Saved data entries:
-=-=-=-=-
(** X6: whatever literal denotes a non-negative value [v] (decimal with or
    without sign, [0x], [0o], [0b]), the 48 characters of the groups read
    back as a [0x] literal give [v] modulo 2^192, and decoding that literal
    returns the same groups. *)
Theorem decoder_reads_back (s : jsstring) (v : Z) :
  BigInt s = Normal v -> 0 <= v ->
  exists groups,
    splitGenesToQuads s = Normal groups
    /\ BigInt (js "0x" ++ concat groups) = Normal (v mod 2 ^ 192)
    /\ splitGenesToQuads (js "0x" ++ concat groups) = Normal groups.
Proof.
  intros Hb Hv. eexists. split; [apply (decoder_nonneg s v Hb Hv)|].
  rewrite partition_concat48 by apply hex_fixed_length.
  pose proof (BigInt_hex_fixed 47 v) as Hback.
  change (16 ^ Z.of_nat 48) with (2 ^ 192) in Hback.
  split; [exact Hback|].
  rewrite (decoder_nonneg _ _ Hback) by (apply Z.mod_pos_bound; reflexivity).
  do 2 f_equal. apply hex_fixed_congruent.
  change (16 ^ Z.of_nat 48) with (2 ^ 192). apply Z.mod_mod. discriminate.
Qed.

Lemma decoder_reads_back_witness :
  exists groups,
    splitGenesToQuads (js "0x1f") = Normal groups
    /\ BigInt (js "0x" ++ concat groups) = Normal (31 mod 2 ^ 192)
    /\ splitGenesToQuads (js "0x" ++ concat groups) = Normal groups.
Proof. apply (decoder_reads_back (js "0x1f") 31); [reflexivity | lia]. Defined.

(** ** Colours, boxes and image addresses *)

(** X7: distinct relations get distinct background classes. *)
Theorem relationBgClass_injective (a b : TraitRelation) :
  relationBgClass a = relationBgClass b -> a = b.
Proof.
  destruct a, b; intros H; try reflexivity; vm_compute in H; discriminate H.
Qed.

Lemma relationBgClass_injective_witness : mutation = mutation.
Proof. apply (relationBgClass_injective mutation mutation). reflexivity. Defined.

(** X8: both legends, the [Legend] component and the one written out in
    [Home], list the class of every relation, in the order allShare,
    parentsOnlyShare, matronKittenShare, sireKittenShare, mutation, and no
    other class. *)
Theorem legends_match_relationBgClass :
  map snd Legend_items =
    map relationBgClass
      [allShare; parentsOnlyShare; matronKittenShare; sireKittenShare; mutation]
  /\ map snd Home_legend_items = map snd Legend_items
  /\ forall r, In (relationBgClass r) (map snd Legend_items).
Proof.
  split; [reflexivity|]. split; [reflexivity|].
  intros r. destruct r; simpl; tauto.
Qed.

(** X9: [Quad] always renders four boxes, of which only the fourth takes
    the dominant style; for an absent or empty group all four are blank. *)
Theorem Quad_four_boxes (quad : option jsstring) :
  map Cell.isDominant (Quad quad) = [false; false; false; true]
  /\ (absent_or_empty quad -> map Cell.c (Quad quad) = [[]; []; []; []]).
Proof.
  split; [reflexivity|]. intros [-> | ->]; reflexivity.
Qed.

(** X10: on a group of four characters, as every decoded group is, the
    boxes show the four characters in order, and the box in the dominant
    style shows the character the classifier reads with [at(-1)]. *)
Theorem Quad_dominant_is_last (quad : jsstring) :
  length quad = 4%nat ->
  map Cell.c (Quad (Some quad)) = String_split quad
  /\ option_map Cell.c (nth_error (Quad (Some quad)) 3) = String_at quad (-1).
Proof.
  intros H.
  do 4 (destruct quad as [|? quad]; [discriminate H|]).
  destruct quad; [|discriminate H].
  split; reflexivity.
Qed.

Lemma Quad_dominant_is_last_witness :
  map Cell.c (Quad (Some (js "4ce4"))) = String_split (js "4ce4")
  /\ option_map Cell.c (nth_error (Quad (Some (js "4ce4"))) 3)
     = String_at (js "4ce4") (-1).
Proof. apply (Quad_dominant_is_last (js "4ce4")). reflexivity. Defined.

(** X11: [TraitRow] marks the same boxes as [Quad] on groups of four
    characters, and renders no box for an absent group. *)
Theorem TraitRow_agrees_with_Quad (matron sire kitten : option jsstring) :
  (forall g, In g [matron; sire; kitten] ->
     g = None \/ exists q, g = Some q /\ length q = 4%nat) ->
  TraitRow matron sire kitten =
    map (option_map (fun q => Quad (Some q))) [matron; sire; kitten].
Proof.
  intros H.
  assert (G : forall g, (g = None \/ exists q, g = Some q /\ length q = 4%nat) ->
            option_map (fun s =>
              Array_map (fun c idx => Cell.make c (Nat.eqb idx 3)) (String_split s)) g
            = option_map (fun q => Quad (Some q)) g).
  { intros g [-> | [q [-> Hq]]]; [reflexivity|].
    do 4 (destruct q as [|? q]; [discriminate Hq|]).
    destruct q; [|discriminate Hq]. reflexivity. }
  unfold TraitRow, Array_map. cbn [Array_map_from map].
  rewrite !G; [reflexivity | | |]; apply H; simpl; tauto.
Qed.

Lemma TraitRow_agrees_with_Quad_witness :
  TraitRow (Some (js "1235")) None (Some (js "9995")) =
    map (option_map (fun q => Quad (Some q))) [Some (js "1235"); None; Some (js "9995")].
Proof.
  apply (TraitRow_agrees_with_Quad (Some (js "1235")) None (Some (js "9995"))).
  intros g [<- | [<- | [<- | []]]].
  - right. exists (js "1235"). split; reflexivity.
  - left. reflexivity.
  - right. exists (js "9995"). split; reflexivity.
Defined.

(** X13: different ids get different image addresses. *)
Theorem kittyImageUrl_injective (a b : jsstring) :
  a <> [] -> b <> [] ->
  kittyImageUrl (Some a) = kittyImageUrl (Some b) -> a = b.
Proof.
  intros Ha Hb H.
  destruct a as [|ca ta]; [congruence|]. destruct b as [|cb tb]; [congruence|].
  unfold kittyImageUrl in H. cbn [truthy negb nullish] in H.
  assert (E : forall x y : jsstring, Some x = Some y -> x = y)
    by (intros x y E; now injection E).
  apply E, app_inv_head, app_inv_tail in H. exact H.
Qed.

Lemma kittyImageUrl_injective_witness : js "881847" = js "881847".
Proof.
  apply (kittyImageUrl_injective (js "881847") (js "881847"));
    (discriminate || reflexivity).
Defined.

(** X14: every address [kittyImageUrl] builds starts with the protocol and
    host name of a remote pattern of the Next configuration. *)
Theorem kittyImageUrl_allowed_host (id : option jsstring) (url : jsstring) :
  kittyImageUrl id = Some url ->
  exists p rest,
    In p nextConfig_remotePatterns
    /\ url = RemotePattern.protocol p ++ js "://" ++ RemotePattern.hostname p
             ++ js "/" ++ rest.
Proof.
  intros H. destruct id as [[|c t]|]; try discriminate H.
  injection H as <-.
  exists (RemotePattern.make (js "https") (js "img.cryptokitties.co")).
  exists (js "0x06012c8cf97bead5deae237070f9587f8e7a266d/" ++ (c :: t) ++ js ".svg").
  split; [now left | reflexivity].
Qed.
-=-=-=-=-
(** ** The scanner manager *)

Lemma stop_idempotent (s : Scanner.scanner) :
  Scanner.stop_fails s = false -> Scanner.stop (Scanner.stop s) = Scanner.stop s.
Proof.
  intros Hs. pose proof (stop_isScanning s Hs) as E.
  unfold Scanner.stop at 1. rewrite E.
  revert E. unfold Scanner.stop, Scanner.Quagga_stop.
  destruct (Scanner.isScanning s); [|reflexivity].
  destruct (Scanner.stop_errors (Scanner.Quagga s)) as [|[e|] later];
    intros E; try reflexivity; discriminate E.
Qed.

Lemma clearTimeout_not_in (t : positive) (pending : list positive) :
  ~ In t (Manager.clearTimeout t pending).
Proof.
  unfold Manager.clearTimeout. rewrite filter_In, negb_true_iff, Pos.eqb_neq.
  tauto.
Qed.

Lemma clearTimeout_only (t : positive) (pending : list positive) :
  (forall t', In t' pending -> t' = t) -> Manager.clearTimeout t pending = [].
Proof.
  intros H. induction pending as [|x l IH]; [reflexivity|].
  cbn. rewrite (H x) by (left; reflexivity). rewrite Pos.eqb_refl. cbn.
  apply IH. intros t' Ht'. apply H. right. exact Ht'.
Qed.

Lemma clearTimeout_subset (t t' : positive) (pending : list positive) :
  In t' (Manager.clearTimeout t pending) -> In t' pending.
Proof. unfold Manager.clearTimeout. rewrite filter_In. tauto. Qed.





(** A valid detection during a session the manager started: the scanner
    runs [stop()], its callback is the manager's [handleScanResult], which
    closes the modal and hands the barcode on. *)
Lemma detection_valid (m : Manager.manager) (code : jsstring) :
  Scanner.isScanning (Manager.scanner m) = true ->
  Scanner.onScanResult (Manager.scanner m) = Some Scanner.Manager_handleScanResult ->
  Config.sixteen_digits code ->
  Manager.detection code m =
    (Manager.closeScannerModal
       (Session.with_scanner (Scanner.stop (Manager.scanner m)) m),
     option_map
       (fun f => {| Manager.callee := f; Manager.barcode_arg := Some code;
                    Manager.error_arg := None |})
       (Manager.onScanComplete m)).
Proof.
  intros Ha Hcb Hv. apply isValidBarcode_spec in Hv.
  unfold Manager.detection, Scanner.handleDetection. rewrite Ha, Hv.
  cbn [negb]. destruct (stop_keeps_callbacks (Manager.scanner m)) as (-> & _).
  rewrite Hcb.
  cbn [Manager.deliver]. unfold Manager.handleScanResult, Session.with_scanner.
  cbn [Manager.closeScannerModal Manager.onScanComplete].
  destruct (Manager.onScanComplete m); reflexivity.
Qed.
-=-=-=-=-
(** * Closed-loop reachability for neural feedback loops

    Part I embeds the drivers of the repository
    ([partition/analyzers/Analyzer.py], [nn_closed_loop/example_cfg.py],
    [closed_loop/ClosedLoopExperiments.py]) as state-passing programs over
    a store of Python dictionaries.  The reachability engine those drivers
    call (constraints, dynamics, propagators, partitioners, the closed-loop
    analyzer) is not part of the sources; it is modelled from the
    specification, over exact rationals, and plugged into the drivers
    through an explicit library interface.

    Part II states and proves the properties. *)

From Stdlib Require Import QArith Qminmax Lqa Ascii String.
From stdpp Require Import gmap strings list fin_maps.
-=-=-=-=-
## What is expected
Above are the records. Copy the lines beginning at the one that has "mutation, and no" and ending with the one that has "split; [reflexivity|]. split;", unchanged.

## Written response
    parentsOnlyShare, matronKittenShare, sireKittenShare, mutation, and no
    other class. *)
Theorem legends_match_relationBgClass :
  map snd Legend_items =
    map relationBgClass
      [allShare; parentsOnlyShare; matronKittenShare; sireKittenShare; mutation]
  /\ map snd Home_legend_items = map snd Legend_items
  /\ forall r, In (relationBgClass r) (map snd Legend_items).
Proof.
  split; [reflexivity|]. split; [reflexivity|].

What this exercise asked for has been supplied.